── RECORDS SHOWN ──

Lemma select_loop_ok max_files max_input_bytes seek all available source bytes next r :
  0 < max_files → available ⊆ all → Forall (λ f, fi_max f < u64_max) all → Forall (λ f, f ∈ all) source →
  (source = [] → Forall (λ f, f ∈ available ∨ fi_max f < seek) all) →
  N.of_nat (length source) ≤ max_files → bytes ≤ max_input_bytes → taking seek next source →
  select_loop max_files max_input_bytes available source bytes next = Ok r →
  selection_ok max_files max_input_bytes seek all r.
Proof.
  intros Hmf. revert source bytes next. induction available as [|f available IH]; intros source bytes next Hsub Hmax Hsrc Hrest Hlen Hbytes Htk.
  - cbn. destruct source as [|a source]; intros [= <-]; cbn [selection_ok].
    + eapply Forall_impl; [by apply Hrest|]. intros x [Hx|Hx]; [by apply elem_of_nil in Hx|done].
    + split_and!; try done. by exists next.
  - assert (f ∈ all) as Hf by (apply Hsub; by left).
    assert (fi_max f < u64_max) as Hfm by (rewrite Forall_forall in Hmax; by apply Hmax).
    assert (selection_ok max_files max_input_bytes seek all
              (match source with [] => Nothing | _ => Sources source bytes end) ∨ source = []) as Hsel.
    { destruct source; [by right|left]. cbn [selection_ok]. split_and!; try done. by exists next. }
    cbn [select_loop]. destruct (N.ltb_spec (fi_max f) next) as [Hlt|Hge].
    { apply IH; try done; [set_solver|]. intros ->. specialize (Hrest eq_refl). eapply Forall_impl; [exact Hrest|].
      intros x [[->|Hx]%elem_of_cons|Hx]; [right|by left|by right].
      destruct Htk as [_ Hn _]. cbn in Hn. lia. }
    destruct (N.ltb_spec next (fi_min f)) as [Hgap|Hmin].
    { destruct source; [done|]. intros [= <-]. by destruct Hsel. }
    destruct (fi_size f <? 0)%Z; [done|].
    destruct (N.eqb_spec (N.of_nat (length source)) max_files) as [Hfull|Hroom].
    { intros [= <-]. destruct Hsel as [?|E]; [done|]. rewrite E in Hfull. cbn in Hfull. lia. }
    destruct (checked_add bytes _) as [total|]; [|done]. destruct (N.ltb_spec max_input_bytes total) as [Hbig|Hfit].
    { destruct source; intros [= <-]; [|by destruct Hsel]. split; [done|]. destruct Htk as [_ Hn _]. cbn in Hn. lia. }
    destruct (N.eqb_spec (fi_max f) u64_max) as [?|_]; [lia|].
    apply IH; try done.
    + set_solver.
    + apply Forall_app. by split; [|constructor].
    + intros E. by apply app_nil in E as [_ ?].
    + rewrite length_app. cbn. lia.
    + assert (sat_add (fi_max f) 1 = fi_max f + 1) as -> by (unfold sat_add; lia). by apply (taking_snoc seek next).
Qed.
(* ===== verification/Paged.v ===== *)
(** * Paged restore

    Models [crates/ltx/src/paged.rs]: the page index of an object read from its
    tail, the page map of a restore plan, the read of a run of pages, what a
    fault brings along, and the routing of a read to the epoch that holds the
    object.  A ranged read of an object is a parameter.  Arithmetic wraps, as in
    the release profile; an index out of range is [Panicked]. *)

From Stdlib Require Import ZifyN ZifyNat.
From S2P Require Import Prelude Bytes Lz4 Restore Ltx Codec Image Compact.

Definition TAIL_FETCH_BYTES : N := 262144.
Definition INDEX_LEN_FIELD : N := 8.
Definition READAHEAD_BYTES : N := 1048576.
Definition SCAN_AHEAD : nat := 64.
Definition PREFETCH_WORKERS : nat := 64.

#[global] Instance FileInfo_eq_dec : EqDecision FileInfo.
Proof. solve_decision. Defined.

(** [&bytes[lo..hi]]. *)
Definition slice (bytes : list N) (lo hi : N) : Result (list N) :=
  if (hi <? lo) || (N.of_nat (length bytes) <? hi) then Err Panicked
  else Ok (take (N.to_nat (hi - lo)) (drop (N.to_nat lo) bytes)).

(** [bytes.get(lo..hi)]. *)
Definition get_range (bytes : list N) (lo hi : nat) : option (list N) :=
  if Nat.ltb (length bytes) hi then None else Some (take (hi - lo) (drop lo bytes)).

(** [PageLocator] and [PageMap]. *)
Record PageLocator := mkLocator {
  pl_info : FileInfo;
  pl_offset : N;
  pl_size : N;
}.

Record PageMap := mkPageMap {
  pm_page_size : N;
  pm_commit : N;
  pm_pages : gmap N PageLocator;
}.

(** [Scan] and [PageSource]. *)
Record Scan := mkScan {
  sc_children : gset N;
  sc_last : option N;
}.

Record PageSource := mkSource {
  ps_map : PageMap;
  ps_scan : Scan;
  ps_faults : N;
}.

Definition page_source_new (map : PageMap) : PageSource := mkSource map (mkScan ∅ None) 0.

(** [prefetch_plan]: the children an interior page names. *)
Fixpoint cell_children (page : list N) (ptrs : nat) (cells : nat) : list N :=
  match cells with
  | O => []
  | S cells =>
      match get_range page ptrs (ptrs + 2) with
      | None => []
      | Some at_bytes =>
          let at_ := N.to_nat (big_endian at_bytes) in
          match get_range page at_ (at_ + 4) with
          | None => []
          | Some child => big_endian child :: cell_children page (ptrs + 2) cells
          end
      end
  end.

Definition prefetch_plan (pgno : N) (page : list N) : list N :=
  let base := if pgno =? 1 then 100%nat else 0%nat in
  match get_range page base (base + 12) with
  | None => []
  | Some head =>
      if negb (nth 0 head 0 =? 5) && negb (nth 0 head 0 =? 2) then []
      else
        let cells := N.to_nat (big_endian (take 2 (drop 3 head))) in
        cell_children page (base + 12) cells ++ [big_endian (take 4 (drop 8 head))]
  end.

(** [slice::chunks]. *)
Fixpoint chunks_loop {A} (fuel n : nat) (l : list A) : list (list A) :=
  match fuel, l with
  | S fuel, _ :: _ => take n l :: chunks_loop fuel n (drop n l)
  | _, _ => []
  end.
Definition chunks {A} (n : nat) (l : list A) : list (list A) := chunks_loop (length l) n l.

(** The children that continue [first], [first + 1], .. in a chunk. *)
Fixpoint consecutive (first : N) (rest : list N) : nat :=
  match rest with
  | p :: rest => if p =? u32_wrap (first + 1) then S (consecutive p rest) else O
  | [] => O
  end.

Section Operations.
Context `{Lz4Flex}.
(** A ranged read of an object. *)
Variable read_range : FileInfo → N → N → Result (list N).

(** [fetch_page_index]. *)
Definition fetch_page_index (info : FileInfo) : Result (list (N * N * N)) :=
  if (fi_size info <? 0)%Z then Err LTXCorrupted
  else
    let size := Z.to_N (fi_size info) in
    let footer := INDEX_LEN_FIELD + N.of_nat TRAILER_SIZE in
    if size <? footer then Err LTXCorrupted
    else
      let tail_len := N.min TAIL_FETCH_BYTES size in
      let tail_start := size - tail_len in
      tail ←? read_range info tail_start tail_len;
      if N.of_nat (length tail) <? footer then Err LTXCorrupted
      else
        let field_at := N.of_nat (length tail) - N.of_nat TRAILER_SIZE - INDEX_LEN_FIELD in
        field ←? slice tail field_at (field_at + INDEX_LEN_FIELD);
        let index_len := big_endian field in
        let index_end := size - footer in
        if index_end <? index_len then Err LTXCorrupted
        else
          let index_start := index_end - index_len in
          if tail_start <=? index_start then
            index ←? slice tail (index_start - tail_start) (index_end - tail_start);
            decode_page_index index
          else
            index ←? read_range info index_start index_len;
            decode_page_index index.

(** The insertions of [build_page_map] for one object. *)
Definition put_index (commit : N) (info : FileInfo) (pages : gmap N PageLocator) (index : list (N * N * N)) :
    gmap N PageLocator :=
  foldl (λ (m : gmap N PageLocator) '(pgno, offset, size), <[pgno := mkLocator info offset size]> m) pages
    (filter (λ '(pgno, _, _), pgno ≤ commit) index).
Lemma build_loop_chain epochs spans out :
  build_loop epochs spans = Ok out → span_chain spans →
  span_chain out ∧ ∀ s, s ∈ out → s ∈ spans ∨ (sp_epoch s, sp_client s) ∈ epochs.
Proof using listing.
  revert spans. induction epochs as [|[e c] epochs IH]; intros spans; cbn [build_loop]; [intros [= <-]; auto|].
  assert (∀ spans', build_loop epochs spans' = Ok out → span_chain spans' →
            (∀ s, s ∈ spans' → s ∈ spans ∨ (sp_epoch s, sp_client s) = (e, c)) →
            span_chain out ∧ ∀ s, s ∈ out → s ∈ spans ∨ (sp_epoch s, sp_client s) ∈ (e, c) :: epochs) as Hrest.
  { intros spans' Hb Hs Hsub. destruct (IH _ Hb Hs) as [Hc Hin]. split; [done|].
    intros s [H|H]%Hin; [|right; by right]. destruct (Hsub _ H) as [?|E]; [by left|right; rewrite E; left]. }
  destruct (list_levels c) as [levels|] eqn:El; [|done]. apply list_levels_Ok in El as ->.
  destruct (match spans with [] => _ | above :: _ => _ end) as [levels linked] eqn:Ematch.
  destruct linked; [|intros Hb Hs; apply (Hrest spans); auto].
  assert (levels = levels_below_limit (sp_lo <$> head spans) (epoch_levels c)
          ∧ ∀ l, sp_lo <$> head spans = Some l → ∃ f, f ∈ mjoin levels ∧ fi_max f + 1 = l) as [Hlev Hend].
  { destruct spans as [|above spans]; apply pair_equal_spec in Ematch as [<- E]; [done|].
    split; [done|]. intros l [= <-]. apply bool_decide_eq_true, linked_iff in E as (f & Hf & E).
    exists f. split; [|done]. apply elem_of_clip. split; [done|lia]. }
  destruct (first_of _) as [lo|] eqn:Elo; [|intros Hb Hs; apply (Hrest spans); auto].
  set (s := mkSpan e c lo levels). assert (span_chain spans → span_chain (s :: spans)) as Hs'.
  { intros Hs. split; [|done]. by split_and!. }
  assert (∀ x, x ∈ s :: spans → x ∈ spans ∨ (sp_epoch x, sp_client x) = (e, c)) as Hsub.
  { intros x [->|?]%elem_of_cons; auto. }
  destruct (lo =? 1); intros Hb Hs; [|by apply (Hrest (s :: spans)); auto].
  injection Hb as <-. split; [by apply Hs'|]. intros x [?|E]%Hsub; [by left|right; rewrite E; left].
Qed.

Lemma build_chain epochs chain :
  build epochs = Ok chain →
  span_chain (ch_spans chain) ∧ ch_spans chain ≠ []
  ∧ ∀ s, s ∈ ch_spans chain → (sp_epoch s, sp_client s) ∈ epochs.
Proof using listing.
  unfold build. destruct (build_loop (reverse epochs) []) as [spans|] eqn:E; [|done].
  apply build_loop_chain in E as [Hc Hin]; [|done].
  destruct spans as [|s spans]; [done|]. intros [= <-]. split_and!; [done|done|].
  intros x [?%elem_of_nil|Hx]%Hin; [done|]. by rewrite elem_of_reverse in Hx.
Qed.
Lemma late_marker_unrestorable :
  late_pass.2 = Ok (Some (mkOutcome 2 [1] true))
  ∧ (∃ before, epoch_chain ["e2"; "e4"] (st_client late_pass.1) 5 = Ok (Some before)
       ∧ spans before = [(2, 1); (4, 12)] ∧ is_ok (calc_restore_plan (chain_levels before) 0) = true)
  ∧ ∃ after, epoch_chain ["e2"; "e3"; "e4"] late_bucket 5 = Ok (Some after)
      ∧ spans after = [(3, 11); (4, 12)] ∧ is_ok (calc_restore_plan (chain_levels after) 0) = false.
Proof.
  split; [vm_compute; reflexivity|]. split; eexists; (split; [vm_compute; reflexivity|]); by vm_compute.
Qed.
(** What [commit] and [dropped] do once the commit is in the queue. *)
Definition place (at_ : WalPoint) s : option (Attribution T) :=
  s ← resolve s;
  Some (release (forget_generations (prune_settled (settle_passed at_ s)))).

(** [Attribution::commit]. *)
Definition commit (at_ : WalPoint) (bytes : N) (payload : T) s : option (Attribution T) :=
  let s := set_last_commit (Some at_) (set_order (order_committed (generation at_) (a_order s)) s) in
  let s := set_pending (a_pending s ++ [ECommit at_ None bytes payload]) s in
  place at_ (set_pending_bytes (sat_add (a_pending_bytes s) bytes) s).

(** The queue with one more shed commit. *)
Definition push_dropped (at_ : WalPoint) (pending : list (Entry T)) : list (Entry T) :=
  match last pending with
  | Some (EGap _ _ unmatched overflowed) =>
      <[pred (length pending) := EGap None (Some at_) unmatched (overflowed + 1)]> pending
  | _ => pending ++ [EGap None (Some at_) 0 1]
  end.

(** [Attribution::dropped]. *)
Definition dropped (at_ : WalPoint) s : option (Attribution T) :=
  let s := set_last_commit (Some at_) (set_order (order_committed (generation at_) (a_order s)) s) in
  place at_ (set_pending (push_dropped at_ (a_pending s)) s).

(** [Attribution::unplaced]. *)
Definition unplaced (bytes : N) (payload : T) s : option (Attribution T) :=
  let at_ := default (mkPoint (mkGeneration 0 0) 0) (a_last_commit s) in
  let s := set_pending (a_pending s ++ [ECommit at_ None bytes payload]) s in
  let s := set_pending_bytes (sat_add (a_pending_bytes s) bytes) s in
  let s := set_unmatched_total (a_unmatched_total s + 1) s in
  '(s, _) ← drop_commit s (pred (length (a_pending s))) true;
  Some (release s).

(** The reach of a captured file. *)
Definition span_of (capture : Capture) : option Span :=
  (λ wal, mkSpan (cw_generation wal) (frames_through (cw_offset wal) (cap_page_size capture))
            (frames_through (sat_add (cw_offset wal) (cw_size wal)) (cap_page_size capture))
            (cap_full_image capture)) <$> cap_wal capture.

(** The generation a partial capture from the header of a new one continues. *)
Definition predecessor_of (previous : option Span) (span : Span) : option WalGeneration :=
  previous ← previous;
  if negb (sp_full_image span) && (sp_after span =? 0) && bool_decide (sp_generation previous ≠ sp_generation span)
  then Some (sp_generation previous) else None.

Definition observe_span (span : Span) s : Attribution T :=
  set_head (Some span)
    (set_order (order_captured (sp_generation span) (predecessor_of (a_head s) span)
                  (generation <$> a_last_commit s) (a_order s)) s).

(** The retention cap: what is dropped, and the furthest span of it. *)
Fixpoint cap_loop (retained : list Retained) (forgotten : option Span) : list Retained * option Span :=
  match retained with
  | lost :: rest =>
      if Nat.ltb MAX_RETAINED_CAPTURES (length retained)
      then cap_loop rest (match rt_span lost with Some span => Some span | None => forgotten end)
      else (retained, forgotten)
  | [] => ([], forgotten)
  end.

───

**BRIEF:** Pull out all lines of the data with the string "left".

**OUTPUT OF THE TASK:**
  - assert (f ∈ all) as Hf by (apply Hsub; by left).
    { destruct source; [by right|left]. cbn [selection_ok]. split_and!; try done. by exists next. }
      intros x [[->|Hx]%elem_of_cons|Hx]; [right|by left|by right].
    intros s [H|H]%Hin; [|right; by right]. destruct (Hsub _ H) as [?|E]; [by left|right; rewrite E; left]. }
  injection Hb as <-. split; [by apply Hs'|]. intros x [?|E]%Hsub; [by left|right; rewrite E; left].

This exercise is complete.